Basketball fans who walk into Simon Skjodt Assembly Hall at Indiana University Bloomington are greeted by some eye-catching sights. For starters, there is the steep slope of the seating, with row after row rising up the sides.

Bird's-eye view of the interior of Simon Skjodt Assembly Hall
Simon Skjodt Assembly Hall, which is in its 50th year, will host NCAA Division I men’s basketball tournament games March 18 to 20.Photo by John Sims, Indiana University Athletics

No indoor basketball venue in the U.S. has more seating on the sides of the court. And the 17,222-seat venue, which is marking its 50th year, is home to the largest student section in the country.

Then there are the five large, red banners hanging from the rafters that represent IU’s men’s basketball national championship teams from 1940, 1953, 1976, 1981 and 1987.

Of course, that “Wow!” factor is what the NCAA had in mind when it asked IU to host some of its Division I men’s basketball tournament games at Simon Skjodt Assembly Hall. With Indianapolis and Central Indiana serving as the host community for the entire 68-team tournament because of the COVID-19 pandemic, the NCAA sought venues that would offer a special experience for the participating teams – albeit without the big crowds.
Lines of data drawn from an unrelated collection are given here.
Lemma bind_fwrite {B} (data : bytes) (k : unit -> io B) (f : bytes) :
  bind (fwrite data) k f = k tt (f ++ data).
Proof. reflexivity. Qed.

Lemma bytes_eqb_eq (a b : bytes) : bytes_eqb a b = true <-> a = b.
Proof.
  unfold bytes_eqb. destruct (list_eq_dec byte_eq_dec a b); split;
    congruence.
Qed.

Lemma bytes_eqb_refl (a : bytes) : bytes_eqb a a = true.
Proof. apply bytes_eqb_eq. reflexivity. Qed.

Lemma struct_unpack_I_short (buf : bytes) :
  length buf <> 4%nat -> struct_unpack_I buf = inl struct_error.
Proof.
  intros H. unfold struct_unpack_I.
  destruct (Nat.eqb_spec (length buf) 4); [contradiction | reflexivity].
Qed.

Lemma struct_unpack_I_exact (buf : bytes) :
  length buf = 4%nat -> struct_unpack_I buf = inr (be_decode buf).
Proof. intros H. unfold struct_unpack_I. rewrite H. reflexivity. Qed.

Lemma struct_unpack_Q_short (buf : bytes) :
  length buf <> 8%nat -> struct_unpack_Q buf = inl struct_error.
Proof.
  intros H. unfold struct_unpack_Q.
  destruct (Nat.eqb_spec (length buf) 8); [contradiction | reflexivity].
Qed.

Lemma struct_unpack_Q_exact (buf : bytes) :
  length buf = 8%nat -> struct_unpack_Q buf = inr (be_decode buf).
Proof. intros H. unfold struct_unpack_Q. rewrite H. reflexivity. Qed.

Lemma struct_unpack_IIQ_short (buf : bytes) :
  length buf <> 16%nat -> struct_unpack_IIQ buf = inl struct_error.
Proof.
  intros H. unfold struct_unpack_IIQ.
  destruct (Nat.eqb_spec (length buf) 16); [contradiction | reflexivity].
Qed.

Lemma struct_unpack_IIQ_fields (wb hb nb : bytes) :
  length wb = 4%nat -> length hb = 4%nat -> length nb = 8%nat ->
  struct_unpack_IIQ (wb ++ hb ++ nb)
  = inr (be_decode wb, be_decode hb, be_decode nb).
Proof.
  intros Hw Hh Hn. unfold struct_unpack_IIQ.
  rewrite !length_app, Hw, Hh, Hn. cbn [Nat.add Nat.eqb].
  rewrite (firstn_exact_n 4 wb), (skipn_exact_n 4 wb) by exact Hw.
  rewrite (firstn_exact_n 4 hb) by exact Hh.
  rewrite app_assoc, (skipn_exact_n 8 (wb ++ hb))
    by (rewrite length_app; lia).
  reflexivity.
Qed.

Lemma bind_fread {B} (n : Z) (k : bytes -> io B) (f : bytes) :
  bind (fread n) k f = k (firstn (Z.to_nat n) f) (skipn (Z.to_nat n) f).
Proof. reflexivity. Qed.

Lemma bind_bind {A B C} (m : io A) (k : A -> io B) (k' : B -> io C) (f : bytes) :
  bind (bind m k) k' f = bind m (fun x => bind (k x) k') f.
Proof. unfold bind. destruct (m f) as [[e|a] f']; reflexivity. Qed.

(** ** The reader, state by state *)

Ltac start_parse :=
  unfold parse, parse_milimg_container, parse_milimg_container_io.

Ltac pass_magic :=
  start_parse;
  rewrite (bind_fread_app 8 magic) by reflexivity;
  rewrite bytes_eqb_refl; cbn [negb]; rewrite bind_ret.

Ltac pass_version vb Hlen :=
  pass_magic;
  rewrite (bind_fread_app 4 vb) by (rewrite Hlen; reflexivity);
  rewrite bind_lift, (struct_unpack_I_exact vb Hlen).

Lemma parse_invalid_magic (f : bytes) :
  firstn 8 f <> magic ->
  parse_milimg_container f = inl ValueError_invalid_magic.
Proof.
  intros H. start_parse. rewrite bind_fread. change (Z.to_nat 8) with 8%nat.
  destruct (bytes_eqb (firstn 8 f) magic) eqn:E.
  - apply bytes_eqb_eq in E. contradiction.
  - cbn [negb]. rewrite bind_raise. reflexivity.
Qed.

Lemma parse_short_version (vb : bytes) :
  (length vb < 4)%nat ->
  parse_milimg_container (magic ++ vb) = inl struct_error.
Proof.
  intros H. pass_magic.
  rewrite bind_fread_short by (change (Z.to_nat 4) with 4%nat; lia).
  rewrite bind_lift, struct_unpack_I_short by lia. reflexivity.
Qed.

Lemma parse_unsupported_version (vb rest : bytes) :
  length vb = 4%nat -> be_decode vb <> 0 -> be_decode vb <> 1 ->
  parse_milimg_container (magic ++ vb ++ rest)
  = inl (ValueError_unsupported_version (be_decode vb)).
Proof.
  intros Hlen H0 H1. pass_version vb Hlen.
  destruct (Z.eqb_spec (be_decode vb) 0); [contradiction|].
  destruct (Z.eqb_spec (be_decode vb) 1); [contradiction|].
  cbn [orb negb]. rewrite bind_raise. reflexivity.
Qed.

Lemma supported_version_test (v : Z) :
  v = 0 \/ v = 1 -> negb ((v =? 0) || (v =? 1)) = false.
Proof. intros [-> | ->]; reflexivity. Qed.

Lemma parse_short_header (vb hb : bytes) :
  length vb = 4%nat -> be_decode vb = 0 \/ be_decode vb = 1 ->
  (length hb < 16)%nat ->
  parse_milimg_container (magic ++ vb ++ hb) = inl struct_error.
Proof.
  intros Hlen Hv Hh. pass_version vb Hlen.
  rewrite (supported_version_test _ Hv), bind_ret.
  rewrite bind_fread_short by (change (Z.to_nat 16) with 16%nat; lia).
  rewrite bind_lift, struct_unpack_IIQ_short by lia. reflexivity.
Qed.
Simon Skjodt Assembly Hall will host NCAA First Four and first-round games March 18 to 20 – the first time in 40 years it has hosted NCAA tournament games. However, a maximum of 500 spectators – mostly immediate family members of players and team staff – will be allowed.

“What I think is so exciting is Simon Skjodt Assembly Hall is such an iconic building,” IU Athletic Director Scott Dolson said. “When people visit here, people are in awe to walk into the building, to look up to the rafters and see the banners. There’s such a tremendous feel, a feel of history.”

That history also includes hosting a who’s who of dignitaries, including former U.S. presidents, and a long list of legendary rock ‘n’ roll artists and entertainers.

Dolson said that serving as an NCAA tournament host is a special opportunity, and he hopes the iconic venue helps the participating teams come away with memorable experiences.

A wide-angle view inside Assembly Hall
Elvis Presley performing on stage

Photos courtesy of IU Archives; by Jacob Kriese, Indiana University; IU Archives

Unique design

The original Assembly Hall opened in 1971 at a cost of $26.6 million. It was rededicated as Simon Skjodt Assembly Hall in 2016 after a $40 million renovation.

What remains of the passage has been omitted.